Margin debt, however, tends to act a bit differently. It remains and may even grow in the initial downturn as optimists will increase their margin debt to preserve or add to their positions because they are expecting bounce back. They are still viewing drops as opportunities! Margin calls escalate as the dips get lower and lower. People are forced to choose between contributing more cash to this painful process or selling stock. They almost always choose the latter. As optimism is replaced by pessimism fewer are willing to consider borrowing to buy stock. Market bottoms are near when margin debt approaches historic lows. We are currently at all time highs of over 300 billion in margin debt!


Fifty percent in Government or bank related instruments such as Treasury bills, notes, bonds and Certificates of Deposit (CD’s). As discussed earlier, the Treasury instruments have already factored in the Feds lowering interest rates by 140 basis points (1.4%). However, even with the recent rate cut of 50 basis points to the Fed Funds rate to 6.0%, the various treasury instruments have still factored in an additional 90 basis point adjustment. Therefore, a majority of this allocation should be in either the Treasury Bills or CD’s as well as money market accounts for proper liquidity. If already positioned into these instruments, the derivatives/futures can offer a means of hedging and protecting the non tax-declared profits required upon liquidation. Hence, deferring the requirement of selling the instrument to preserve the equity value.

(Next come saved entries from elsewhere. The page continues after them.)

Ltac walk_step :=
  lazymatch goal with
  | |- leads see _ (let _ := _ in _) _ => cbv zeta
  | |- leads see _ (?m ≫= ?k) _ =>
      lazymatch m with
      | cget => let s := fresh "s" in let Hs := fresh "Hs" in
                apply get_at; intros s Hs; cbv beta; read_core s Hs; clear Hs; core_simpl; decided
      | mret _ => apply ret_then; cbv beta
      | run_state_machine => fail
      | let _ := _ in _ => cbv zeta
      | _ ≫= _ => apply assoc_at
      | emit _ => apply emit_then; core_simpl
      | assign _ =>
          first [ eapply assign_then; [apply _|]; core_simpl
                | apply silent_then; [apply _|intros []]
                | apply power_moves; [reflexivity|intros ?]; core_simpl ]
      | cwhen ?b _ => first [ apply silent_then; [apply _|intros []] | walk_split b ]
      | power_available =>
          first [ apply power_then; [discriminate|]; core_simpl | apply silent_then; [apply _|intros ?] ]
      | stop_charging_on_fatal_error_internal => let H := fresh "Hperm" in apply fatal_then; intros ? H; core_simpl_in H; core_simpl
      | match ?x with _ => _ end => walk_split x
      | _ => first [ apply silent_then; [apply _|intros ?]
                   | apply powers_then; [apply _|intros ? ?; core_simpl]
                   | eapply outcomes_then; [apply _|intros ?; core_simpl; repeat apply Forall_cons_2; [..|apply Forall_nil_2]]
                   | let h := head_of m in unfold h ]
      end
  | |- leads see _ (match ?x with _ => _ end) _ => walk_split x
  | |- leads see _ (mret _) _ => fail
  | |- leads see _ run_state_machine _ => fail
  | |- leads see _ ?m _ => apply last_at
  end.
Ltac walk := repeat walk_step.

(** ** Parts of the states' actions *)
Ltac power_leaf :=
  apply ret_at; let s := fresh "s" in let Hs := fresh "Hs" in intros s Hs;
  eexists (power_now s); split; [|reflexivity]; rewrite Hs; change (power_now s) with (c_power (core_of s));
  by rewrite Hs.

#[global] Instance silent_choose : Silent choose_5_percent. Proof. silent_op. Qed.
#[global] Instance powers_start : Powers start_5_percent.
Proof. intros [] []. unfold start_5_percent. walk. all: power_leaf. Qed.
#[global] Instance powers_cable : Powers know_cable.
Proof. intros [] []. unfold know_cable, read_pp_ampacity. walk. all: power_leaf. Qed.

Ltac outcome_leaf :=
  apply ret_at; let s := fresh "s" in let Hs := fresh "Hs" in intros s Hs;
  eexists; split; [|split; [exact Hs|reflexivity]]; repeat first [apply list_elem_of_here|apply list_elem_of_further].
Ltac outcome_op := intros [] []; walk; outcome_leaf.

#[global] Instance outcomes_error_sequence :
  Outcomes request_error_sequence_internal
    (λ c, if bool_decide (c_state c = WaitingForAuthentication) || bool_decide (c_state c = PrepareCharging)
          then [c; up_state T_step_X1 (up_until true (up_EF (c_state c) c)); up_state T_step_EF (up_EF (c_state c) c)]
          else [c]).
Proof. outcome_op. Qed.
#[global] Instance outcomes_eim :
  Outcomes eim_with_hlc
    (λ c, [c; up_state PrepareCharging c; up_state T_step_EF (up_EF PrepareCharging c);
           up_state T_step_X1 (up_until false (up_X1 PrepareCharging c))]).
Proof. outcome_op. Qed.
#[global] Instance outcomes_start_AC t :
  Outcomes (start_AC_charging t)
    (λ c, [c; up_state Charging c; up_state T_step_EF (up_EF PrepareCharging c); up_state ChargingPausedEV c]).
Proof. outcome_op. Qed.
#[global] Instance outcomes_enable t :
  Outcomes (enable_pwm_and_start t)
    (λ c, [c; up_state Charging c; up_state T_step_EF (up_EF PrepareCharging c); up_state ChargingPausedEV c]).
Proof. outcome_op. Qed.
#[global] Instance outcomes_resume :
  Outcomes resume_from_pause (λ c, [c; up_state PrepareCharging c; up_state ChargingPausedEV c]).
Proof. outcome_op. Qed.

End ChgCore.
(* ===== verification/ChargerPass.v ===== *)
(** * A pass of the charger's state machine

    [Inv]: the invariant of the charger and of what the outside has seen of it.
    [rank]: a bound on the passes that follow.  One lemma per state: its actions keep the
    invariant and decrease the bound; then the loop. *)

From Stdlib Require Import String Floats.SpecFloat.
From S2P Require Import Prelude Float32 IecStateMachine EvseContext AuthHandler ChargerTypes ChargerOps ChargerStates ChargerCore.

Module ChgPass.

Import Chg ChgOps ChgStates ChgCore.
#[local] Open Scope nat_scope.

(** ** The invariant *)
Definition at_rest (st : EvseState) : bool := match st with Disabled | Idle => true | _ => false end.
(** The states that are entered with the permission withdrawn. *)
Definition unpowered (st : EvseState) : bool :=
  match st with Disabled | Idle | WaitingForAuthentication | Finished => true | _ => false end.
(** The states the error sequence returns to. *)
Definition resumed (st : EvseState) : bool :=
  match st with WaitingForAuthentication | PrepareCharging => true | _ => false end.

(** The states of a session in which power may flow. *)
Definition charging (st : EvseState) : bool := match st with PrepareCharging | Charging => true | _ => false end.

(** Where the machine may rest when the car has left or the charger shall be disabled:
    it waits for the contactors to open, or for a reinitialisation to end. *)
Definition ended_in (disable : bool) (st : EvseState) : bool :=
  match st with
  | Disabled => disable
  | Idle => negb disable
  | StoppingCharging | Reinit => true
  | _ => false
  end.

(** The states whose actions do not look at the fatal errors. *)
Definition overlooks (st : EvseState) : bool :=
  match st with StoppingCharging | ChargingPausedEV | Reinit => true | _ => false end.

(** Charging is allowed: what has to hold when the permission is given. *)
Definition may_charge (c : core) : Prop := c_must_end c = false ∧ c_fatal c = false.

Definition matches (c : core) (p : protocol) : Prop :=
  session_open p = c_session c ∧ transaction_open p = c_transaction c ∧
  (c_authorized c = true → session_authorized p = true).

Record Inv (c : core) (v : view) : Prop := {
  inv_soc : c_soc c = false;
  inv_authorized : c_authorized c = true → c_session c = true;
  inv_transaction : c_transaction c = true → c_session c = true;
  inv_active : c_transaction c = true →
    at_rest (c_state c) = false ∧ at_rest (c_last c) = false ∧ c_last c ≠ Finished;
  inv_EF : c_state c = T_step_EF → resumed (c_EF c) = true;
  inv_until : c_until c = true → resumed (c_EF c) = true;
  inv_X1 : c_state c = T_step_X1 → c_until c = false → c_X1 c = PrepareCharging;
  inv_phases : c_state c = SwitchPhases → c_phases c = PrepareCharging;
  inv_protocol : ∃ p, proto v = Some p ∧ matches c p;
  inv_stored : stored v = if c_transaction c then c_uuid c else ""%string;
  inv_permission : permission v = true → unpowered (c_last c) = false ∧ at_rest (c_state c) = false;
  inv_told : permission v = true → c_told c = false;
  inv_billed : permission v = true → c_transaction c = true;
  inv_granted : granted v = true →
    may_charge c ∧ unpowered (c_state c) = false ∧ c_state c ≠ Reinit ∧ (c_reinit c = true → c_matched c = true) ∧
    (c_state c = T_step_EF → c_EF c = PrepareCharging) ∧ (c_state c = T_step_X1 → c_EF c = PrepareCharging);
}.

(** ** The bound *)
Definition b2n (b : bool) : nat := if b then 1 else 0.
Definition toggling (c : core) : bool :=
  c_restarted c || (c_bcb c && match c_state c with ChargingPausedEV | ChargingPausedEVSE => true | _ => false end).
Definition rank (c : core) : nat :=
  let e := c_must_end c in
  let f := c_fatal c in
  let stop := f || c_ended c in
  let budget := 4 * b2n (toggling c) + 4 * b2n (c_confirmed c) in
  match c_state c with
  | Idle => b2n (c_disable c)
  | Disabled => b2n (negb (c_disable c))
  | Finished => 2
  | StoppingCharging => if e then 3 else if f then 1 else 1 + budget
  | Charging => if e then 4 else if f then 2 else 2 + budget
  | PrepareCharging => if e then 4 else if f then 2 else 3 + budget
  | ChargingPausedEVSE =>
      if e then 4 else if f || negb (c_power c) || c_paused c then 0 else 4 + budget
  | ChargingPausedEV =>
      if e then 4 else if f then 3
      else if toggling c then 4 + 4 * b2n (c_confirmed c) else b2n (negb (c_power c))
  | WaitingForAuthentication => if stop then 3 else 12
  | T_step_EF | T_step_X1 => if stop then 5 else 0
  | SwitchPhases => 12
  | Reinit => 13
  end.

(** ** The actions of a state

    Before them [last_state_detect_state_change] is the state; [l] is what it was before
    the pass. *)
Record Ready (init : bool) (l : EvseState) (c : core) (v : view) : Prop := {
  ready_inv : Inv (up_last l c) v;
  ready_last : c_last c = c_state c;
  ready_init : init = false → l = c_state c;
  ready_reinit : c_reinit c = true → c_matched c = true;
}.

Record Acted (init : bool) (time : Z) (c c' : core) (v' : view) : Prop := {
  acted_inv : Inv c' v';
  acted_last : c_last c' = c_state c;
  acted_reinit : c_reinit c' = c_reinit c ∧ c_matched c' = c_matched c;
  acted_charging : c_state c' = Charging → c_state c ≠ StoppingCharging;
  acted_stays : c_state c' = c_state c → charging (c_state c) = true → may_charge c';
  acted_ended : c_state c' = c_state c → c_ended c' = true → ended_in (c_disable c') (c_state c) = true;
  acted_fatal : c_state c' = c_state c → c_fatal c' = true → permission v' = true → overlooks (c_state c) = true;
  acted_rank : c_state c' ≠ c_state c → (rank c' <= 12)%nat ∧ (init = true → time = 0%Z → (rank c' < rank c)%nat);
}.

Definition acts (st : EvseState) (init : bool) (time : Z) (m : op ()) : Prop :=
  ∀ l c v, c_state c = st → Ready init l c v → leads see (At c v) m (λ _ s w, Acted init time c (core_of s) w).


#[local] Hint Constants Opaque : typeclass_instances.


(** Facts about booleans as equations of their parts; implications whose premise is known. *)
Ltac bools :=
  repeat match goal with
  | H : true = false |- _ => discriminate H
  | H : false = true |- _ => discriminate H
  | H : negb ?b = true |- _ => apply negb_true_iff in H
  | H : negb ?b = false |- _ => apply negb_false_iff in H
  | H : ?a && ?b = true |- _ => apply andb_true_iff in H as [? ?]
  | H : ?a || ?b = false |- _ => apply orb_false_iff in H as [? ?]
  | H : bool_decide (?x = _) = true |- _ => is_var x; apply bool_decide_eq_true in H
  | H : ?b = _ |- _ => is_var b; subst b
  | H : ?a = ?a → _ |- _ => specialize (H eq_refl)
  | H : ?a = ?b → _ |- _ => assert_succeeds (assert (a <> b) by discriminate); clear H
  | H : _ ∧ _ |- _ => destruct H
  end.

Ltac refute b := assert (b = false) by (destruct b; [exfalso; bools; congruence|done]); subst b.
Ltac prune :=
  cbn [at_rest unpowered resumed charging] in *; bools;
  repeat match goal with
  | H : ?b = true → _ |- _ => is_var b; refute b
  end; bools.

Ltac open_inv HI :=
  destruct (inv_protocol _ _ HI) as ([] & ? & ?); destruct HI as [???????????];
  match goal with |- context [At ?c ?v] => destruct c, v end;
  unfold matches, may_charge in *; core_simpl_all; destruct_and!; simplify_eq;
  repeat match goal with H : ∃ p : protocol, _ |- _ => clear H end; prune.

Ltac open_ready :=
  let l := fresh "l" in let c := fresh "c" in let v := fresh "v" in let HI := fresh "HI" in
  intros l c v ? [HI ? ? ?]; open_inv HI.

(** The time that has to pass first has not passed. *)
Ltac too_early :=
  try match goal with
  | H : (?t <=? 0)%Z = true |- _ => exfalso; assert ((t <=? 0)%Z = false) by reflexivity; congruence
  | H : (?t <? 0)%Z = true |- _ => exfalso; assert ((t <? 0)%Z = false) by reflexivity; congruence
  | H : _ && (?t <=? 0)%Z || (?t' <=? 0)%Z = true |- _ =>
      exfalso; assert ((t <=? 0)%Z = false) as E1 by reflexivity;
      assert ((t' <=? 0)%Z = false) as E2 by reflexivity; rewrite E1, E2, andb_false_r in H; discriminate H
  end.

Ltac ranks :=
  too_early;
  unfold rank, toggling; core_simpl; rewrite ?andb_false_r, ?andb_true_r, ?orb_false_r;
  repeat match goal with
  | |- context [if ?b then _ else _] =>
      lazymatch b with
      | context [if _ then _ else _] => fail
      | _ => let E := fresh "E" in destruct b eqn:E; rewrite ?E in *; cbn [negb andb orb] in *; bools
      end
  end;
  repeat match goal with
  | |- context [b2n ?b] => match b with context [?x] => is_var x; destruct x; cbn [negb andb orb] in *; bools end
  end; cbn; lia.

Ltac finish := first [ done | by eauto | congruence ].
Ltac easy_field :=
  rewrite ?orb_true_r, ?orb_false_r; intros; bools;
  first [ finish
        | eexists; split; [reflexivity|]; split_and!; finish
        | split; [ranks|intros; bools; ranks]
        | split_and!; intros; bools; finish
        | match goal with |- context [if ?b then _ else _] => is_var b; refute b end; finish ].

Ltac settle_with tac :=
  bools; apply ret_at; let s := fresh "s" in let Hs := fresh "Hs" in intros s Hs; rewrite Hs; clear s Hs;
  tac; unfold matches, may_charge; core_simpl; try easy_field.
Ltac settle := settle_with ltac:(constructor; [constructor|..]).


Lemma acts_Disabled init time : acts Disabled init time (in_Disabled init).
Proof. open_ready. walk; settle. Qed.
Lemma acts_Idle init time : acts Idle init time (in_Idle init).
Proof. open_ready. walk; settle. Qed.
Lemma acts_WaitingForAuthentication init time :
  acts WaitingForAuthentication init time (in_WaitingForAuthentication init time).
Proof. open_ready. walk; settle. Qed.
Lemma acts_SwitchPhases init time : acts SwitchPhases init time (in_SwitchPhases init time).
Proof. open_ready. walk; settle. Qed.
Lemma acts_T_step_EF init time : acts T_step_EF init time (in_T_step_EF init time).
Proof. open_ready. destruct c_EF0; try discriminate; walk; settle. Qed.
Lemma acts_T_step_X1 init time : acts T_step_X1 init time (in_T_step_X1 init time).
Proof. open_ready. destruct c_until0; bools; [destruct c_EF0; try discriminate|]; walk; settle. Qed.
Lemma acts_Reinit init time : acts Reinit init time (in_Reinit init).
Proof. open_ready. walk; settle. Qed.
Lemma acts_PrepareCharging init time : acts PrepareCharging init time (in_PrepareCharging init time).
Proof. open_ready. walk; settle. Qed.
Lemma acts_Charging init time : acts Charging init time (in_Charging init).
Proof. open_ready. walk; settle. Qed.
Lemma acts_ChargingPausedEV init time : acts ChargingPausedEV init time (in_ChargingPausedEV init).
Proof. open_ready. walk; settle. Qed.
Lemma acts_ChargingPausedEVSE init time : acts ChargingPausedEVSE init time (in_ChargingPausedEVSE init).
Proof. open_ready. destruct c_fatal0, c_power0, c_paused0; walk; settle. Qed.
Lemma acts_StoppingCharging init time : acts StoppingCharging init time (in_StoppingCharging init time).
Proof. open_ready. walk; settle. Qed.
Lemma acts_Finished init time : acts Finished init time (in_Finished init).
Proof. open_ready. destruct init, c_disable0; prune; walk; settle. Qed.

Lemma acts_state st init time v c l :
  c_state c = st → Ready init l c v →
  leads see (At c v) (state_actions init time) (λ _ s w, Acted init time c (core_of s) w).
Proof.
  intros Hst Hr. unfold state_actions. apply get_at. intros s Hs. change (current_state s) with (c_state (core_of s)).
  rewrite Hs, Hst.
  destruct st; [apply (acts_Disabled init time l)|apply (acts_Idle init time l)
    |apply (acts_WaitingForAuthentication init time l)|apply (acts_PrepareCharging init time l)
    |apply (acts_Charging init time l)|apply (acts_ChargingPausedEV init time l)
    |apply (acts_ChargingPausedEVSE init time l)|apply (acts_StoppingCharging init time l)
    |apply (acts_Finished init time l)|apply (acts_T_step_EF init time l)|apply (acts_T_step_X1 init time l)
    |apply (acts_Reinit init time l)|apply (acts_SwitchPhases init time l)]; done.
Qed.

End ChgPass.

Thirty percent in US stock equities with an emphasis in stable utility companies, Real Estate Investment Trusts (REIT’s) and equities providing consistent above average dividend yield and a preferred price/earnings (PE) ratio at the time of purchase between 6 to 10. Please note that these two areas have already rallied significantly over the past eight months, and REIT’s were suggested at their bottom in the April 2000 newsletter. Therefore, when considering a particular stock in these areas, please select a purchase price that will represent a reasonable entry level on a pullback in the stock price. Any stocks selected should be based on dividend yield and price without the expectations of price appreciation for a conservative return. Furthermore, if uncertain of the desired price of entrance, use dollar-cost averaging to accumulate a position in the stock for a more balanced entry stock price level.

Twenty percent in the Derivatives/Futures market with an emphasis in the foreign currencies, stock indices and treasury instruments where profits can be made by either going long or short as provided in our management services. Hence, providing stability or outright profits for the entire portfolio through this bear market cycle over the next 5 to 8 years. With a projected weaker US dollar, it will become important to hedge your portfolio (including US real estate holdings) in the foreign currencies to maintain the overall value as other currencies become more valuable against the US dollar and when the remaining US stock indices proceed lower.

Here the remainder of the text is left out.